Previous work shows that the cytoplasmic FUS phase separates into stress granules. Here we found that under stress conditions that caused FUS accumulation into cytoplasmic granules, phospho-FUS was detectable in G3BP-positive stress granules. The rates of phosphorylation observed by Western blotting were stress-dependent and correlated with the dynamics previously reported for stress granule formation under different stress conditions (Wheeler et al., 2016). These data suggest a role for site-specific phosphorylation of FUS that could be important for its function or localization within stress granules (both into or out of). However, the temporal relationship between phosphorylation and granule dynamics requires further characterization.

A recent study showed that numerous mutant FUS constructs can separate into droplets in vitro (Niaki et al., 2020). The liquid-like dynamics of FUS varied depending on the type or location of the mutation. Here, we corroborated these findings and observed that NLS-mutant FUS (FUS(R495X)) can liquid-phase separate in cells. We biophysically characterized mutant FUS and determined that it is in a liquid-like state in cytoplasmic granules. When four phosphomimetic substitutions were introduced into the PrLD, no differences in FUS dynamics within granules were observed by FRAP. The dynamics was similar regardless of where the phosphomimetic substitutions occurred. When 12 substitutions were introduced, the effect was largely observed as more diffuse FUS, but FRAP dynamics of cytoplasmic granules remained largely the same. Likewise, mutant FUS-positive cytoplasmic granules did not have altered FRAP dynamics even when cells were treated with sodium arsenite to induce PrLD phosphorylation. Thus, FUS dynamics within these structures appears not to be greatly altered by PrLD phosphorylation. This may be because cytoplasmic liquid-state granules are complex heterogeneous structures, in which FUS might be a minority species and subject to many other overriding interactions.

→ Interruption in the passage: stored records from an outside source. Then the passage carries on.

Lemma trim_tell_wp w id c :
  Good w -> Peers e n false w -> w_conns w !! id = Some c ->
  wp (onGotInfo e id;;
      conn ← gets (fun w => w_conns w !! id);
      match conn with Some _ => onNeedUpdateRequests id "onSetInfo" | None => mret tt end)
    (fun _ w' => Good w' /\ Peers e n false w' /\ redone w w' /\
    (forall j cj, w_conns w' !! j = Some cj -> j <> id -> exists cj0, w_conns w !! j = Some cj0 /\ kept cj0 cj) /\
    (forall c' x, w_conns w' !! id = Some c' -> x ∈ rb_elems (pc_peerPieces c') -> x < n)) w.
Proof using HL EN Hst Hrange.
  intros HG' HP Hid. apply wp_bind. eapply wp_mono; [by apply (trim_wp w id c)|]. cbn beta.
  intros ? w1 (HG1 & HP1 & Hr1 & Hsame & Htrim). apply wp_bind, wp_gets.
  destruct (w_conns w1 !! id) as [c1|] eqn:Hid1; [|apply wp_ret; rewrite Hid1; done].
  eapply wp_mono; [apply (onNeed_wp e w1 id c1 _ (pr_reqs e n false w1 (proj1 HP1)) Hid1)|]. cbn beta. intros ? w2 Hs.
  apply stays_asked in Hs as (Ha & HR & _). split; [apply (steady_talked e n [] _ HG w1); [apply Ha|done]|].
  split; [by apply (Peers_asked e n false w1)|]. split; [eapply redone_trans; [exact Hr1|apply redone_talked, Ha]|]. split.
  - intros j cj Hj Hne. destruct (talked_back w1 w2 j cj (proj1 Ha) Hj) as (cj1 & Hj1 & Hk1).
    destruct (Hsame j cj1 Hj1 Hne) as (cj0 & Hj0 & Hk0). exists cj0. split; [done|]. by eapply kept_trans.
  - intros c' x Hc' Hx. destruct (talked_back w1 w2 id c' (proj1 Ha) Hc') as (c0 & Hc0 & E & _). rewrite E in Hx.
    rewrite Hid1 in Hc0. injection Hc0 as <-. by eapply Htrim.
Qed.
Lemma missingHashes_wp w id c layer files begin : Good w -> Reqs e w -> w_conns w !! id = Some c -> 0 <= begin -> rooted begin files ->
  wp (missingHashes e id layer files begin) (fun _ w' => stays e w id c w') w.
Proof using RBL GLL HF Hst.
  clear Horder. revert w c begin. induction files as [|file files IH]; intros w c begin HG HR Hid Hb Hf; cbn [missingHashes]; [by apply wp_ret, stays_refl|].
  destruct Hf as (k & Ek & Hf). apply wp_bind. eapply wp_lift; [exact Ek|]. destruct (Z.leb_spec k 1); [by apply IH|]. destruct Hf as (Hk & [root Er] & Hf).
  apply wp_bind. unfold wp at 1. rewrite (conn_run w id c Hid). apply wp_bind.
  eapply wp_mono; [apply haveHashes_wp; [done|]; intros i Hi%elem_of_seqZ; lia|]. cbn beta. intros have ? ->. apply wp_bind.
  assert (forall w1, stays e w id c w1 -> wp (missingHashes e id layer files (begin + k)) (fun _ w' => stays e w id c w') w1) as Hrest.
  { intros w1 Hs. destruct (stays_at e w id c w1 Hs) as (c1 & Hid1 & _). pose proof (stays_asked _ _ _ _ _ Hs) as (Ha & HR1 & _).
    eapply wp_mono; [apply (IH w1 c1); try done; [|lia]|].
    - exact (steady_talked e n [] Good (steady_Good e st Hst n [] HL) w w1 (proj1 Ha) HG).
    - cbn beta. intros ? w2 Hs2. by eapply stays_trans. }
  destruct have as [[]|]; [by apply wp_ret, Hrest, stays_refl| |by apply wp_ret, Hrest, stays_refl].
  apply wp_bind. eapply wp_lift; [exact Er|]. eapply wp_mono; [apply (wp_for_each _ _ (fun _ w' => stays e w id c w')); [by apply stays_refl|]|].
  - intros pre index post w1 _ Hs. destruct (stays_at e w id c w1 Hs) as (c1 & Hid1 & _). pose proof (stays_asked _ _ _ _ _ Hs) as (_ & HR1 & _).
    eapply wp_mono; [by apply (requestHashes_wp w1 id c1)|]. cbn beta. intros ? w2 Hs2. by eapply stays_trans.
  - cbn beta. intros ? w1. apply Hrest.
Qed.

Lemma requestMissingHashes_wp w id c : Good w -> Reqs e w -> w_conns w !! id = Some c ->
  (HasV2 (t_info L) = true -> exists files, UpvertedFiles (t_info L) = Some files /\ rooted 0 files) ->
  wp (requestMissingHashes e id) (fun _ w' => stays e w id c w' /\ (pc_v2 c && HasV2 (t_info L) = false -> w' = w)) w.
Proof using RBL GLL HF Hst.
  clear Horder. intros HG HR Hid Hv2. pose proof HG as (m & HM & _). unfold requestMissingHashes, shouldRequestHashes, when.
  apply wp_bind. unfold wp at 1. rewrite (conn_run w id c Hid). apply wp_bind, wp_bind, wp_gets, wp_ret. rewrite (mid_info _ _ _ _ _ _ HM). cbn [andb].
  destruct (pc_v2 c && HasV2 (t_info L)) eqn:Eb; [|apply wp_ret; split; [by apply stays_refl|done]].
  apply andb_true_iff in Eb as [_ Eb]. destruct (Hv2 Eb) as (files & Ef & Hf). apply wp_bind. eapply wp_lift; [exact Ef|].
  eapply wp_mono; [by apply (missingHashes_wp w id c)|]. cbn beta. intros ? w' ?. split; [done|done].
Qed.

End Requesting.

Phosphorylation of FUS’s PrLD may be more critical for preventing pathological solid-state transitions. A current hypothesis suggests a link between membraneless organelle dynamics and formation of toxic cytoplasmic inclusion in neurodegenerative disorders like ALS (Wolozin and Ivanov, 2019). The high concentrations of proteins like FUS within condensates may potentiate molecular interactions that lead to solid/irreversible aggregate formation (Shin and Brangwynne, 2017). Our in vitro data with recombinant FUS suggest that phosphorylation of the PrLD can have profound inhibiting effects on solid-phase transition while minimally affecting LLPS. Also, these effects are nonspecific; phosphomimetic substitutions had similar effects regardless of their exact locations within the PrLD. In yeast, we observed similarly that four phosphomimetic substitutions were enough to suppress prion/amyloid-like aggregation and proteotoxicity. Toombs et al. (2010) previously discovered that the amino acid composition of prion domains can be more important for amyloid-like solid-phase aggregation than the specific order of the amino acids; charged groups are especially unfavorable. Likewise, the parallel in-register amyloid model of FUS PrLD proposed by Murray et al. (2017) would be strongly disfavored by the introduction of charged groups. Our phosphomimetic data are consistent with these findings, suggesting that substitution at specific PIKK sites is not required to have a general anti-aggregation effect on the solid phase.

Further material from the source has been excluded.